Кто-то ухмылялся: сколько можно посвящать стихи уходящим художникам? Вознесенский относился к этому трепетно — как к траурным тризнам в храме поэзии.
О своей смерти — до которой еще жить и жить — он писал отчаянно и бесшабашно. У Цветаевой скупая строгость: «Но только не стой угрюмо, / главу опустив на грудь, / легко обо мне подумай, / легко обо мне забудь». Вознесенский перекликался с ней подчеркнуто лихо, будто пускаясь в смертный перепляс: «Когда я когда-нибудь сдохну, / не мучай травы и грибниц, / на эту последнюю хохму, / поняв меня, — улыбнись».
В семидесятых у Вознесенского в неотлучной теме смерти слышны и новые интонации: глубь небесных хоралов пробивается в «Моем Микеланджело» — цикле стихов по мотивам великого художника Возрождения.
Архиепископ Сан-Францисский Иоанн увидит в микеланджеловских строках Вознесенского евангельские смыслы:
«Утверждение личности, как высокой, доброй силы, связанной с вечностью, так нужно сейчас.
Вот строки „Эпитафий“ Вознесенского из раздела „Мой Микеланджело“. „Я счастлив, что я умер молодым. / Земные муки хуже, чем могила. / Навеки смерть меня освободила / и сделалась бессмертием моим“. И далее:
Поэт своей интуицией видит, что после смерти тела личность его будет жить не в каком-нибудь ветре или волне морской, или траве, а в тех своих „тысячах дум“, которые и составляют сущность поэзии и полноту его человеческой жизни. Поэт прав, — погаснет в земной смерти лишь самая незначительная из наших „дум“: дума о самой смерти. Этой думы больше не будет, так как сама смерть уйдет. И бессмертие окажется всежизненным вздохом, осуществлением нашей веры и молитвы, выходом человека из пространства и времени в полноту бытия.
„Кончину чую.
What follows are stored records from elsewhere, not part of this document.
(* ===== verification/Syscall.v ===== *)
(** * System call arguments (syscall.c) and the kernel state they work on

    The process table of Proc.v joined with the kernel state of File.v.  The
    instance [kernel_env] gives process management the page tables of Vm.v and
    the files of File.v and Fs.v. *)

From stdpp Require Import base numbers list gmap strings.
From Stdlib Require Import ZArith Lia.
From S2P Require Import Prelude Mmu Mem Kalloc Vm VmInv VmOut Block Fs Proc File.

Local Open Scope Z_scope.
Local Open Scope kernel_scope.

Definition opt_ptr (p : Z) : option Z := if p =? 0 then None else Some p.

Section Env.
Context {D : Type} `{DV : Devsw D} {LS : LinkSyms}.
(** The bytes of initcode.S, linked into the kernel. *)
Context (initcode : list Z).

#[local] Instance kernel_env : ProcEnv (kern D) := {
  e_kalloc := p <- onmem kalloc;; ret (opt_ptr p);
  e_kfree p := onmem (kfree p);
  e_setupkvm := p <- onmem setupkvm;; ret (opt_ptr p);
  e_inituvm pgdir := onmem (inituvm pgdir initcode);
  e_copyuvm pgdir sz := p <- onmem (copyuvm pgdir sz);; ret (opt_ptr p);
  e_freevm pgdir := onmem (freevm pgdir);
  e_allocuvm pgdir old new := onmem (allocuvm pgdir old new);
  e_deallocuvm pgdir old new := onmem (deallocuvm pgdir old new);
  e_filedup f := filedup f;
  e_fileclose f := fileclose f;
  e_idup i := onfs (idup i);
  e_iput i := begin_op;; onfs (iput i);; end_op;
  e_root := r <- onfs (namei 0 [SLASH]);; match r with Some i => ret i | None => undef end
}.
End Env.

Section Args.
Context {D : Type} {LS : LinkSyms}.
(** The process that makes the call. *)
Context (cur : nat).

#[local] Abbreviation kst := (pst (kern D)).

Definition myproc : M kst proc := proc_at cur.

Definition fetchint (addr : Z) : M kst (option Z) :=
  p <- myproc;;
  if (addr >=? p_sz p) || (u32 (addr + 4) >? p_sz p) then ret None
  else
    l <- call (uload (p_pgdir p) addr 4);;
    ret (Some (s32 (get32 l 0))).

(** The scan of fetchstr from [s] up to [ep]. *)
Fixpoint fetchstr_loop (k : nat) (pgdir s ep : Z) : M kst (option (list Z)) :=
  match k with
  | O => hang
  | S k' =>
      if s <? ep then
        b <- call (uload8 pgdir s);;
        if b =? 0 then ret (Some [])
        else r <- fetchstr_loop k' pgdir (s + 1) ep;; ret (cons b <$> r)
      else ret None
  end.

(** The characters of the string at [addr]; their number is what fetchstr returns. *)
Definition fetchstr (addr : Z) : M kst (option (list Z)) :=
  p <- myproc;;
  if addr >=? p_sz p then ret None
  else fetchstr_loop (S (Z.to_nat (p_sz p - addr))) (p_pgdir p) addr (p_sz p).

Definition argint (n : Z) : M kst (option Z) :=
  p <- myproc;;
  fetchint (u32 (tf_esp (p_tf p) + 4 + 4 * n)).

Definition argptr (n size : Z) : M kst (option Z) :=
  p <- myproc;;
  r <- argint n;;
  match r with
  | None => ret None
  | Some i =>
      if (size <? 0) || (u32 i >=? p_sz p) || (u32 (u32 i + size) >? p_sz p) then ret None
      else ret (Some (u32 i))
  end.

Definition argstr (n : Z) : M kst (option (list Z)) :=
  r <- argint n;;
  match r with
  | None => ret None
  | Some addr => fetchstr (u32 addr)
  end.
End Args.

(** ** The checks keep the kernel inside the process

    The tests of syscall.c are on 32-bit unsigned values; for a process of at most
    [KERNBASE] bytes they are the tests on the numbers themselves. *)
Section ArgsProofs.
Context {D : Type} {LS : LinkSyms}.
Context (cur : nat) (p : proc) (s : pst (kern D)).
Context (Hcur : ptable (tab s) !! cur = Some p).
Context (Hsz : 0 <= p_sz p <= KERNBASE).

#[local] Abbreviation um := (mem (kmem (env s))).
#[local] Abbreviation ub := (uread um (p_pgdir p)).

Context (Hmapped : forall a, 0 <= a < p_sz p -> present (lookup_pte um (p_pgdir p) a) = true).

Lemma call_same {A} (c : M (kern D) A) a : c (env s) = Ret a (env s) -> call c s = Ret a s.
Proof. unfold call. intros ->. by destruct s. Qed.

Lemma myproc_run : myproc cur s = Ret p s.
Proof. unfold myproc, proc_at, pget. rewrite bind_gets, Hcur. done. Qed.

Lemma uload8_run a : 0 <= a < p_sz p -> uload8 (p_pgdir p) a (env s) = Ret (ub a) (env s).
Proof. intros Ha. unfold uload8. rewrite bind_get, (Hmapped a Ha). done. Qed.

Lemma uload_run n : forall a, 0 <= a -> a + Z.of_nat n <= p_sz p ->
  uload (p_pgdir p) a n (env s) = Ret (ub <$> seqZ a (Z.of_nat n)) (env s).
Proof.
  induction n as [|n IH]; intros a Ha Hn; [done|].
  cbn [uload]. rewrite (bind_run _ _ _ _ _ (uload8_run a ltac:(lia))).
  rewrite (bind_run _ _ _ _ _ (IH (a + 1) ltac:(lia) ltac:(lia))).
  rewrite (seqZ_cons a) by lia. replace (Z.pred (Z.of_nat (S n))) with (Z.of_nat n) by lia. done.
Qed.

(** The word at [a] of user memory. *)
Definition uword (a : Z) : Z := get32 (ub <$> seqZ a 4) 0.

Lemma fetchint_run a : 0 <= a < 4294967296 ->
  fetchint cur a s = Ret (if a + 4 <=? p_sz p then Some (s32 (uword a)) else None) s.
Proof.
  intros Ha. change KERNBASE with 2147483648 in Hsz.
  unfold fetchint. rewrite (bind_run _ _ _ _ _ myproc_run).
  destruct (Z.leb_spec (a + 4) (p_sz p)) as [Hle|Hgt].
  - rewrite u32_small by lia.
    destruct (Z.geb_spec a (p_sz p)); [lia|]. destruct (Z.gtb_spec (a + 4) (p_sz p)); [lia|]. cbn [orb].
    rewrite (bind_run _ _ _ _ _ (call_same _ _ (uload_run 4 a ltac:(lia) ltac:(lia)))). done.
  - destruct (Z.geb_spec a (p_sz p)); [done|]. rewrite u32_small by lia.
    destruct (Z.gtb_spec (a + 4) (p_sz p)); [done|lia].
Qed.

Definition arg_addr (n : Z) : Z := u32 (tf_esp (p_tf p) + 4 + 4 * n).

Lemma argint_run n :
  argint cur n s = Ret (if arg_addr n + 4 <=? p_sz p then Some (s32 (uword (arg_addr n))) else None) s.
Proof.
  unfold argint. rewrite (bind_run _ _ _ _ _ myproc_run). apply fetchint_run, u32_range.
Qed.

(** The address an argument points to: [i], when the word and the object of
    [size] bytes lie in the process. *)
Definition ptr_arg (n size : Z) : option Z :=
  let i := u32 (s32 (uword (arg_addr n))) in
  if (arg_addr n + 4 <=? p_sz p) && (0 <=? size) && (i <? p_sz p) && (i + size <=? p_sz p)
  then Some i else None.

Lemma argptr_run n size : -2147483648 <= size < 2147483648 ->
  argptr cur n size s = Ret (ptr_arg n size) s.
Proof.
  intros Hs. change KERNBASE with 2147483648 in Hsz.
  unfold argptr, ptr_arg. rewrite (bind_run _ _ _ _ _ myproc_run), (bind_run _ _ _ _ _ (argint_run n)).
  destruct (arg_addr n + 4 <=? p_sz p); [|done]. cbn [andb].
  set (i := u32 (s32 (uword (arg_addr n)))). assert (0 <= i < 4294967296) by apply u32_range.
  destruct (Z.ltb_spec size 0), (Z.leb_spec 0 size); try lia; [done|]. cbn [orb andb].
  destruct (Z.geb_spec i (p_sz p)), (Z.ltb_spec i (p_sz p)); try lia; [done|]. cbn [orb andb].
  rewrite u32_small by lia.
  destruct (Z.gtb_spec (i + size) (p_sz p)), (Z.leb_spec (i + size) (p_sz p)); try lia; done.
Qed.

(** [l] is the string at [a]: its characters, then a null, below [ep]. *)
Definition is_string (a ep : Z) (l : list Z) : Prop :=
  a + Z.of_nat (length l) < ep /\ l = (ub <$> seqZ a (Z.of_nat (length l))) /\
  (0 ∉ l) /\ ub (a + Z.of_nat (length l)) = 0.

Lemma fetchstr_loop_run k : forall a, 0 <= a -> (Z.to_nat (p_sz p - a) < k)%nat ->
  exists r, fetchstr_loop k (p_pgdir p) a (p_sz p) s = Ret r s /\
    match r with
    | Some l => is_string a (p_sz p) l
    | None => forall x, a <= x < p_sz p -> ub x <> 0
    end.
Proof.
  induction k as [|k IH]; intros a Ha Hk; [lia|]. cbn [fetchstr_loop].
  destruct (Z.ltb_spec a (p_sz p)) as [Hlt|Hge]; [|exists None; split; [done|lia]].
  rewrite (bind_run _ _ _ _ _ (call_same _ _ (uload8_run a ltac:(lia)))).
  destruct (Z.eqb_spec (ub a) 0) as [E|Hne].
  { exists (Some []). split; [done|]. unfold is_string. rewrite Z.add_0_r. split_and!; [lia|done|set_solver|done]. }
  destruct (IH (a + 1) ltac:(lia) ltac:(lia)) as (r & Hr & Hpost).
  rewrite (bind_run _ _ _ _ _ Hr). exists (cons (ub a) <$> r). split; [done|].
  destruct r as [l|]; cbn [fmap option_fmap option_map].
  - destruct Hpost as (H1 & H2 & H3 & H4). unfold is_string. cbn [length].
    rewrite (seqZ_cons a) by lia. replace (Z.pred (Z.of_nat (S (length l)))) with (Z.of_nat (length l)) by lia.
    cbn [fmap list_fmap]. replace (Z.succ a) with (a + 1) by lia. split_and!; [lia|by rewrite <- H2| |].
    + apply not_elem_of_cons. split; [by apply not_eq_sym|done].
    + rewrite <- H4. f_equal. lia.
  - intros x Hx. destruct (decide (x = a)) as [->|]; [done|]. apply Hpost. lia.
Qed.
End ArgsProofs.

(** C11.  For a process of at most [KERNBASE] bytes whose pages are mapped,
    fetching arguments changes nothing and never faults.  argint returns the word
    of the argument exactly when its four bytes lie below [sz]; argptr returns the
    pointer exactly when, over the integers (so with no wrap-around), the object of
    [size] bytes lies below [sz]; argstr returns the characters of a string that
    ends in a null below [sz], and fails only when there is none. *)
Theorem args_in_bounds {D : Type} (cur : nat) (p : proc) (s : pst (kern D)) n size
  (Hcur : ptable (tab s) !! cur = Some p) (Hsz : 0 <= p_sz p <= KERNBASE)
  (Hmapped : forall a, 0 <= a < p_sz p ->
     present (lookup_pte (mem (kmem (env s))) (p_pgdir p) a) = true)
  (Hsize : -2147483648 <= size < 2147483648) :
  let a := arg_addr p n in
  let w := uword p s a in
  argint cur n s = Ret (if a + 4 <=? p_sz p then Some (s32 w) else None) s /\
  argptr cur n size s = Ret (ptr_arg p s n size) s /\
  exists r, argstr cur n s = Ret r s /\
    match r with
    | Some l => a + 4 <= p_sz p /\ is_string p s (u32 (s32 w)) (p_sz p) l
    | None => a + 4 > p_sz p \/ forall x, u32 (s32 w) <= x < p_sz p ->
                uread (mem (kmem (env s))) (p_pgdir p) x <> 0
    end.
Proof.
  intros a w. assert (Hi := argint_run cur p s Hcur Hsz Hmapped n). fold a in Hi. fold w in Hi.
  split; [exact Hi|]. split; [exact (argptr_run cur p s Hcur Hsz Hmapped n size Hsize)|].
  unfold argstr. rewrite (bind_run _ _ _ _ _ Hi).
  destruct (Z.leb_spec (a + 4) (p_sz p)) as [Hle|Hgt]; [|exists None; split; [done|left; lia]].
  pose proof (u32_range (s32 w)) as Hu. unfold fetchstr. rewrite (bind_run _ _ _ _ _ (myproc_run cur p s Hcur)).
  destruct (Z.geb_spec (u32 (s32 w)) (p_sz p)); [exists None; split; [done|right; lia]|].
  destruct (fetchstr_loop_run cur p s Hcur Hsz Hmapped (S (Z.to_nat (p_sz p - u32 (s32 w)))) (u32 (s32 w))
    ltac:(lia) ltac:(lia)) as (r & Hr & Hpost).
  exists r. split; [exact Hr|]. destruct r; [by split|by right].
Qed.

(** A process of 16 bytes: one page, with the argument words 12 and 4 and the
    string at 12. *)
Definition demo_pgdir : Z := P2V 4194304.
Definition demo_mem : memory :=
  store_bytes (store32 (store32 (store32 (store32 ∅ demo_pgdir (4198400 + 7)) (P2V 4198400) (4202496 + 7))
    (P2V 4202496 + 4) 12) (P2V 4202496 + 8) 4) (P2V 4202496 + 12) [104; 105; 0; 0].
Definition demo_proc : proc := set_sz 16 (set_pgdir demo_pgdir proc0).
Definition demo_kern : kern unit :=
  mkKern (mkKstate demo_mem 0 false false) (mkFs ∅ 0 [] (mkSuperblock 0 0 0 0 0 0 0) [] tt) [] ∅ 0 0.
Definition demo_pst : pst (kern unit) := mkPst (mkPtab [demo_proc] [Some 0%nat] (Some 0%nat) 2) demo_kern.

Lemma demo_mapped a : 0 <= a < 16 -> present (lookup_pte demo_mem demo_pgdir a) = true.
Proof.
  intros Ha. assert (H : forallb (fun a => present (lookup_pte demo_mem demo_pgdir a)) (seqZ 0 16) = true)
    by (vm_compute; reflexivity).
  rewrite forallb_forall in H. apply H. apply list_elem_of_In, elem_of_seqZ. lia.
Qed.

Lemma args_in_bounds_witness :
  argptr 0%nat 0 4 demo_pst = Ret (Some 12) demo_pst /\ argptr 0%nat 0 5 demo_pst = Ret None demo_pst.
Proof.
  assert (Hs : 0 <= p_sz demo_proc <= KERNBASE) by (vm_compute; split; discriminate).
  destruct (args_in_bounds 0 demo_proc demo_pst 0 4 eq_refl Hs demo_mapped ltac:(lia)) as (_ & H4 & _).
  destruct (args_in_bounds 0 demo_proc demo_pst 0 5 eq_refl Hs demo_mapped ltac:(lia)) as (_ & H5 & _).
  rewrite H4, H5. split; vm_compute; reflexivity.
Defined.
Lemma lines_app d e : forall cur, lines cur (d ++ e) = lines cur d ++ lines (last_part cur d) e.
Proof.
  induction d as [|c d IH]; intros cur; [done|]. cbn [lines last_part app].
  destruct (c =? NL); [by rewrite IH|apply IH].
Qed.
Lemma last_part_app d e : forall cur, last_part cur (d ++ e) = last_part (last_part cur d) e.
Proof.
  induction d as [|c d IH]; intros cur; [done|]. cbn [last_part app]. destruct (c =? NL); apply IH.
Qed.
Lemma no_newline d : forall cur, NL ∉ d -> lines cur d = [] /\ last_part cur d = cur ++ d.
Proof.
  induction d as [|c d IH]; intros cur Hd; [by rewrite app_nil_r|]. apply not_elem_of_cons in Hd as [Hc Hd].
  cbn [lines last_part]. destruct (Z.eqb_spec c NL); [congruence|].
  destruct (IH (cur ++ [c]) Hd) as [-> ->]. by rewrite <- app_assoc.
Qed.
Lemma last_part_no_newline d : forall cur, NL ∉ cur -> NL ∉ last_part cur d.
Proof.
  induction d as [|c d IH]; intros cur Hc; [done|]. cbn [last_part].
  destruct (Z.eqb_spec c NL); [apply IH, not_elem_of_nil|]. apply IH.
  rewrite elem_of_app, list_elem_of_singleton. intros [?|?]; [done|congruence].
Qed.
Lemma last_part_elem x d : forall cur, x ∈ last_part cur d -> x ∈ cur \/ x ∈ d.
Proof.
  induction d as [|c d IH]; intros cur Hx; [by left|]. cbn [last_part] in Hx. rewrite elem_of_cons.
  destruct (c =? NL); apply IH in Hx; rewrite ?elem_of_app, ?list_elem_of_singleton, ?elem_of_nil in Hx; tauto.
Qed.
Lemma last_part_shorter d cur : NL ∈ d -> (length (last_part cur d) < length d)%nat.
Proof.
  intros (d1 & d2 & ->)%list_elem_of_split. rewrite last_part_app. cbn [last_part]. rewrite Z.eqb_refl.
  rewrite length_app. cbn [length]. enough (forall d cur, (length (last_part cur d) <= length cur + length d)%nat) as H.
  { pose proof (H d2 []). simpl in *. lia. }
  clear. induction d as [|c d IH]; intros cur; cbn [last_part length]; [lia|].
  destruct (c =? NL); [pose proof (IH []); simpl in *; lia|]. pose proof (IH (cur ++ [c])) as H.
  rewrite length_app in H. simpl in H. lia.
Qed.

Lemma strchr_nl_spec p : 0 ∉ p ->
  match strchr_nl p with
  | Some (l, q) => p = l ++ NL :: q /\ NL ∉ l
  | None => NL ∉ p
  end.
Proof.
  induction p as [|c p IH]; intros Hp; [apply not_elem_of_nil|]. apply not_elem_of_cons in Hp as [Hc Hp].
  cbn [strchr_nl]. destruct (Z.eqb_spec c 0); [congruence|].
  destruct (Z.eqb_spec c NL) as [->|Hn]; [split; [done|apply not_elem_of_nil]|].
  specialize (IH Hp). destruct (strchr_nl p) as [[l q]|].
  - destruct IH as [-> Hl]. split; [done|]. apply not_elem_of_cons. split; [congruence|done].
  - apply not_elem_of_cons. split; [congruence|done].
Qed.

Lemma grep_lines_spec pattern k : forall p, (length p <= k)%nat -> 0 ∉ p ->
  grep_lines k pattern p = (wanted pattern (lines [] p), last_part [] p).
Proof.
  induction k as [|k IH]; intros p Hk Hp.
  { destruct p; [done|simpl in Hk; lia]. }
  cbn [grep_lines]. pose proof (strchr_nl_spec p Hp) as H. destruct (strchr_nl p) as [[l q]|].
  - destruct H as [-> Hl]. rewrite length_app in Hk. simpl in Hk.
    rewrite elem_of_app, elem_of_cons in Hp.
    rewrite (IH q) by (try lia; tauto). rewrite lines_app, last_part_app.
    destruct (no_newline l [] Hl) as [-> ->]. cbn [lines last_part app fst snd]. rewrite Z.eqb_refl.
    unfold wanted. cbn [List.filter]. destruct (match_ pattern l); done.
  - by destruct (no_newline p [] H) as [-> ->].
Qed.

Lemma grep_spec pattern chunks : forall buf, 0 ∉ buf -> NL ∉ buf ->
  Forall (fun c => NL ∈ c /\ 0 ∉ c) chunks ->
  grep pattern buf chunks = wanted pattern (lines buf (concat chunks)).
Proof.
  induction chunks as [|c chunks IH]; intros buf H0 Hn Hc; [done|].
  inversion Hc as [|? ? [Hnl Hz] Hc']; subst. destruct c as [|x c]; [by apply elem_of_nil in Hnl|].
  assert (H0' : 0 ∉ buf ++ x :: c) by (rewrite elem_of_app; tauto).
  cbn [grep concat]. rewrite grep_lines_spec by done. cbn beta iota zeta.
  rewrite last_part_app, lines_app. destruct (no_newline buf [] Hn) as [-> ->]. rewrite !app_nil_l.
  pose proof (last_part_shorter (x :: c) buf Hnl) as Hlt.
  destruct (Nat.eqb_spec (length (last_part buf (x :: c))) (length (buf ++ x :: c))) as [E|_];
    [rewrite length_app in E; lia|].
  rewrite IH; [|intros [?|?]%last_part_elem; tauto|by apply last_part_no_newline|done].
  rewrite lines_app. unfold wanted. by rewrite List.filter_app, map_app, concat_app.
Qed.

(** When every read returns at least one newline (and no null byte), grep
    writes the lines of the whole input that match the pattern, in order, each
    once, whether or not the reads split lines. *)
Theorem grep_filters_lines pattern chunks
  (Hchunks : Forall (fun c => NL ∈ c /\ 0 ∉ c) chunks) :
  grep pattern [] chunks = wanted pattern (lines [] (concat chunks)).
Proof. apply grep_spec; [apply not_elem_of_nil..|done]. Qed.

(** The lines ab and b arrive as [ab, newline, b] and [newline]: the second chunk
    completes a line that the first one began. *)
Lemma grep_filters_lines_witness : grep [98] [] [[97; 98; 10; 98]; [10]] = [97; 98; 10; 98; 10].
Proof.
  rewrite (grep_filters_lines [98] [[97; 98; 10; 98]; [10]]); [vm_compute; reflexivity|].
  assert (H1 : NL ∈ [97; 98; 10; 98]) by (right; right; left).
  assert (H2 : NL ∈ [10]) by left.
  repeat constructor; try assumption; rewrite ?elem_of_cons, elem_of_nil; lia.
Defined.

(** A read without a newline throws away what is in the buffer, so a line that
    comes in pieces can be lost: of the line xb, only b is looked at. *)
Lemma grep_loses_a_split_line :
  grep [120] [] [[120]; [98; 10]] = [] /\ wanted [120] (lines [] (concat [[120]; [98; 10]])) = [120; 98; 10].
Proof. split; reflexivity. Qed.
Но не знаю часа. / Плоть ищет утешенья в кутеже. / Жизнь плоти опротивела душе. / Душа зовет отчаянную чашу!“…
В горечи этих строк есть величие самосознания человека».
* * *
В самом начале семидесятых Вознесенский написал «Похороны Гоголя», и вокруг стихотворения разыгрались страсти нешуточные. У поэта непроверенные факты! Он опирается на байку — будто Гоголь похоронен в состоянии летаргического сна! Что в общем-то странно, будто ученые гоголеведы не пожелали вчитаться. Летаргия автора «Мертвых душ» в стихотворении была очевидной метафорой — как летаргия страны и эпохи.